Work instruction: Wherever a line in the data below holds "http", copy that line.

+--

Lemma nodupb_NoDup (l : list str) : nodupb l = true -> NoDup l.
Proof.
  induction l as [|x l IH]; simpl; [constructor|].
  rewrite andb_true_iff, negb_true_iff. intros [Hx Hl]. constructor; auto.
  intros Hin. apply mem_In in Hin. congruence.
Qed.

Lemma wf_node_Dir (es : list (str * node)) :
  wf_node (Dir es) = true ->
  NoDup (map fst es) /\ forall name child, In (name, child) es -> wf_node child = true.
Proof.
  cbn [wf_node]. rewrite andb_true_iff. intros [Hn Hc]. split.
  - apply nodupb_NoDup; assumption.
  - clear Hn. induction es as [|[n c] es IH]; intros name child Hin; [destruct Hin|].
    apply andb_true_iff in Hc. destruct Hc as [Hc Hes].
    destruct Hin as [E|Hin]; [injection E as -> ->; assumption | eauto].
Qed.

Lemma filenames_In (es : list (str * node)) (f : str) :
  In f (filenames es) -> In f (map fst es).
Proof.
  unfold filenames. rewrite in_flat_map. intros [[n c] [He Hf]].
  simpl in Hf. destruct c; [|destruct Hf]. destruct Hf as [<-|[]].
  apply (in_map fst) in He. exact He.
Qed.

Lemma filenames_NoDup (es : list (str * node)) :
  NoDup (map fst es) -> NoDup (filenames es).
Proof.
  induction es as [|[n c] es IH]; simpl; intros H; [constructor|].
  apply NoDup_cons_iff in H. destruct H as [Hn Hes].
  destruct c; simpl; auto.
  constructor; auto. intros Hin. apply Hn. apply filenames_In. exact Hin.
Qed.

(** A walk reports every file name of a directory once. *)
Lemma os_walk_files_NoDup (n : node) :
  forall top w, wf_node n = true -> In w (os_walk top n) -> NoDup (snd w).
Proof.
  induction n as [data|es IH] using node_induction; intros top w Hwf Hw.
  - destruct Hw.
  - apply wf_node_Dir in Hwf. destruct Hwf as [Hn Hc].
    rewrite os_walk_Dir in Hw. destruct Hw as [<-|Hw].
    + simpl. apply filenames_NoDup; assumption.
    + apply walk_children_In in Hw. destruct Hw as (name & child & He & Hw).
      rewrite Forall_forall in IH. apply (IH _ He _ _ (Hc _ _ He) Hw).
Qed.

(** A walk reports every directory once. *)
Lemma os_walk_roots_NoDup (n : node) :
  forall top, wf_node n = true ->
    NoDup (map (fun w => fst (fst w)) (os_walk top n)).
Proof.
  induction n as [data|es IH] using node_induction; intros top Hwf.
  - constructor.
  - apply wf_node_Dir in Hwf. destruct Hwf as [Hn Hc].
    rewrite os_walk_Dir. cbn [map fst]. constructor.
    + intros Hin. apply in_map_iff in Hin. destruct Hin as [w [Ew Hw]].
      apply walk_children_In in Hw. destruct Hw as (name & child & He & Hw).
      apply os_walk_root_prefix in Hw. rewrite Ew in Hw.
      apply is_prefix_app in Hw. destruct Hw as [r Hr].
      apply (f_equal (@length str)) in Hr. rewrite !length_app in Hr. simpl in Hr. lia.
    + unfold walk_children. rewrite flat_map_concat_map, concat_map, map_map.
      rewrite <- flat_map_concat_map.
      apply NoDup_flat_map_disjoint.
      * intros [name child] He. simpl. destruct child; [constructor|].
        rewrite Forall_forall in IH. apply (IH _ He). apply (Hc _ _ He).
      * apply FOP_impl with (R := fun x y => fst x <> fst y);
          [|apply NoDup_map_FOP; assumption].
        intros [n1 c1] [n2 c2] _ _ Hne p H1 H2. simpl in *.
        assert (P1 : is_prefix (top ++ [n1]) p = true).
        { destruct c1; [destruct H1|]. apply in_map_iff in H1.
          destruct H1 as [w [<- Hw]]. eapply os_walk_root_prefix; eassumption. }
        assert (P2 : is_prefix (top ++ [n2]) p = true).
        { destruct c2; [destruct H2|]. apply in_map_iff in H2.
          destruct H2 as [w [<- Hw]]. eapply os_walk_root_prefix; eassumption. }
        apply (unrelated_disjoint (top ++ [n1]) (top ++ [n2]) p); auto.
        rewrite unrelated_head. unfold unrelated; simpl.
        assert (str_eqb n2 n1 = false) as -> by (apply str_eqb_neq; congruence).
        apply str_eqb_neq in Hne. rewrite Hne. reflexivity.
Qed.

+--

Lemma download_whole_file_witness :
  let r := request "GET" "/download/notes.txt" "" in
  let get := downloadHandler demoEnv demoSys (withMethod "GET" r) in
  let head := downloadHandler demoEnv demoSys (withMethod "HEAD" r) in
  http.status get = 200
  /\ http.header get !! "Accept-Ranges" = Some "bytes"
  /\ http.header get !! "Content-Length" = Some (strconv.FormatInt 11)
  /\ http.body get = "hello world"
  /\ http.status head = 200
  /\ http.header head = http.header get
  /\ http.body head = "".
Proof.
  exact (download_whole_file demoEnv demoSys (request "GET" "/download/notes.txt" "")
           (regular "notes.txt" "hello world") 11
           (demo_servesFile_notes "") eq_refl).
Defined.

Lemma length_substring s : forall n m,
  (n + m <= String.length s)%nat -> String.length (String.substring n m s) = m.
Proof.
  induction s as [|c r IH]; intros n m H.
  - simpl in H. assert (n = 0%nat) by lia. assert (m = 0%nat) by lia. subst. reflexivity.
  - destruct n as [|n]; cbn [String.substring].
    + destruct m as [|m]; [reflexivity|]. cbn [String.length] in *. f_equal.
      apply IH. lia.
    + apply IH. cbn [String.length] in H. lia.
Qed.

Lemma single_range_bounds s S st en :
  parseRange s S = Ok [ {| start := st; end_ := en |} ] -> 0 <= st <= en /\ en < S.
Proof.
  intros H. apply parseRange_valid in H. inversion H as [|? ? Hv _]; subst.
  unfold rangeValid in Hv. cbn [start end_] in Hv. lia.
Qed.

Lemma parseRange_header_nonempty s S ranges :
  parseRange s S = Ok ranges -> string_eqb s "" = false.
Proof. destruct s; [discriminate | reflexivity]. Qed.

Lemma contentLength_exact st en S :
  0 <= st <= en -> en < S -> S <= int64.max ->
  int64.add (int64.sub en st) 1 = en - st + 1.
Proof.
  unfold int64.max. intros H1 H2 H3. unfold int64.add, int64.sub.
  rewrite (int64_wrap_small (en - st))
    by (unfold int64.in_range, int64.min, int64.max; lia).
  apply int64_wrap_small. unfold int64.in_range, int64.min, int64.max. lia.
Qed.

+--

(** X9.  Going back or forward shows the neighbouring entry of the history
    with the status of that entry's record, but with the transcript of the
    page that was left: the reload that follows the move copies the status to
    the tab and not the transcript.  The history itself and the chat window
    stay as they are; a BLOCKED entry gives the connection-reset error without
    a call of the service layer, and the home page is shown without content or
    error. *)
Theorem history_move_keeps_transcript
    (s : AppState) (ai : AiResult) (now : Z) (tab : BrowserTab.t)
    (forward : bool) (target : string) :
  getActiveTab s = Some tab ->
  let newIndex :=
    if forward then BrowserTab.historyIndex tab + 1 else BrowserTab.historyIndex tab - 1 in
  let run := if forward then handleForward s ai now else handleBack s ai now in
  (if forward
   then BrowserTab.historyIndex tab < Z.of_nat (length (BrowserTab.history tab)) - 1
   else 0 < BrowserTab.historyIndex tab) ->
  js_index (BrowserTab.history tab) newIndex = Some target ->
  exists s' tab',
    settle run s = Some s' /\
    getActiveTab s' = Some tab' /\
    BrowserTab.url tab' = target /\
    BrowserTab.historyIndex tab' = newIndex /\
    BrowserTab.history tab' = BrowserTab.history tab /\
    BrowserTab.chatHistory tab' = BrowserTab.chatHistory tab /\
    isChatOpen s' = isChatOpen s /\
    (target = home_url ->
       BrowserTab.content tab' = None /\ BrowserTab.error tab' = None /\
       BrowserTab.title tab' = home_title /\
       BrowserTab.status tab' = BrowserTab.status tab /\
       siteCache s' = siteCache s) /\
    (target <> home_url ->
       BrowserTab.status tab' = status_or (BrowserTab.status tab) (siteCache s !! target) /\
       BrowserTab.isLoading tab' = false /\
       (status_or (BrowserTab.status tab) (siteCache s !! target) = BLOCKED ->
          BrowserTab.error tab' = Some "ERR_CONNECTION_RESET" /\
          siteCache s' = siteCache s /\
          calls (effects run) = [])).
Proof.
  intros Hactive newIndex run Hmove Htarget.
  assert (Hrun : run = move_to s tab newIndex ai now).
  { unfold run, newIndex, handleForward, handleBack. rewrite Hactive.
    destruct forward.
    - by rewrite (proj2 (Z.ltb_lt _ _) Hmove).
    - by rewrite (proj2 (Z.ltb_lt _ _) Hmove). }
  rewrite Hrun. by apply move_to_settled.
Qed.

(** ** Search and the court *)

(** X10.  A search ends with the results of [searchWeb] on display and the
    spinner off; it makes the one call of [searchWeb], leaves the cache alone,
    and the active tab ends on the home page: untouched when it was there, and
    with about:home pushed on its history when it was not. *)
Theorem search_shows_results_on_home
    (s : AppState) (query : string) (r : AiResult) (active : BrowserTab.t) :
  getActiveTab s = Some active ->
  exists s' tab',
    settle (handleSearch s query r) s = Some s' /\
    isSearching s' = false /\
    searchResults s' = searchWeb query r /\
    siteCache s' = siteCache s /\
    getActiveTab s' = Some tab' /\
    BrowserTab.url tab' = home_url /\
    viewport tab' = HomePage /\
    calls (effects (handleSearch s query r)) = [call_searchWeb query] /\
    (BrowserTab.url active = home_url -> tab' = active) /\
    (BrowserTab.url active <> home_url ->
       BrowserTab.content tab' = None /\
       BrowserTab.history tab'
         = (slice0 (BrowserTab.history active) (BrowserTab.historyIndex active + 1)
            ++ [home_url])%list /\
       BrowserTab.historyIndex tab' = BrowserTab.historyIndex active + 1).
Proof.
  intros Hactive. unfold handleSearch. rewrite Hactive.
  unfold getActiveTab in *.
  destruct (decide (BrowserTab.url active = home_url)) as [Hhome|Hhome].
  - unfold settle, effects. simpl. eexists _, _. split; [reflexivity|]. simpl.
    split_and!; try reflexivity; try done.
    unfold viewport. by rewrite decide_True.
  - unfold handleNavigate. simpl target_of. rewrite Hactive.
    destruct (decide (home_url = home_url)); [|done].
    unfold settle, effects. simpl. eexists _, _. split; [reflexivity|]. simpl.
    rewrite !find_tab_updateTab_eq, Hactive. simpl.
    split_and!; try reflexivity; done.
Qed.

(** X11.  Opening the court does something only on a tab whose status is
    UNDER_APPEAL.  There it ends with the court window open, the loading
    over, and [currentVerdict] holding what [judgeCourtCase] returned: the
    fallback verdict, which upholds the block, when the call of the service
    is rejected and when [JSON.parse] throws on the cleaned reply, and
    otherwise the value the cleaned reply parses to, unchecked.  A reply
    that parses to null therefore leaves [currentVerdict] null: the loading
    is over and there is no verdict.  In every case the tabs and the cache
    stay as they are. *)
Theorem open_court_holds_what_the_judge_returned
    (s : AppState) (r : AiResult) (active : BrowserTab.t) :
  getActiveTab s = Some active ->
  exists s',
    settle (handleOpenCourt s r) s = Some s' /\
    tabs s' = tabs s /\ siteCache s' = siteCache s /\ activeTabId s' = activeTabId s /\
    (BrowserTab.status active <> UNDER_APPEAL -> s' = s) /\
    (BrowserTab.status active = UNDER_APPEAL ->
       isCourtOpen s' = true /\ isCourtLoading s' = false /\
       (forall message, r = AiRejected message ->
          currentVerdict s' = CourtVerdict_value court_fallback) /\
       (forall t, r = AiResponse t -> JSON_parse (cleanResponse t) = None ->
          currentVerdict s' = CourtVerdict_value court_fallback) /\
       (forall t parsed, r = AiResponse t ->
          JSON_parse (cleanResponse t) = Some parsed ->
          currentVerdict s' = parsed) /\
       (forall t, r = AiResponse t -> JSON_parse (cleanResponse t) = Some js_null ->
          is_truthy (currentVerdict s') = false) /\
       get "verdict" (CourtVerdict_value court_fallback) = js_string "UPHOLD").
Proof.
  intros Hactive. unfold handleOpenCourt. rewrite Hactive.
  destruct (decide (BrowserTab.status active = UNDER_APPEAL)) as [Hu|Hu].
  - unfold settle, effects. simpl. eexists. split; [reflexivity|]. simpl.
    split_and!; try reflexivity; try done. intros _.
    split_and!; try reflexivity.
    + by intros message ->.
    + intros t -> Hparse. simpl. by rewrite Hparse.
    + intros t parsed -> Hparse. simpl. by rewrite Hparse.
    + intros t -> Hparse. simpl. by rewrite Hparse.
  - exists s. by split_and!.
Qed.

+--

Result for this task:
  http.status get = 200
  /\ http.header get !! "Accept-Ranges" = Some "bytes"
  /\ http.header get !! "Content-Length" = Some (strconv.FormatInt 11)
  /\ http.body get = "hello world"
  /\ http.status head = 200
  /\ http.header head = http.header get
  /\ http.body head = "".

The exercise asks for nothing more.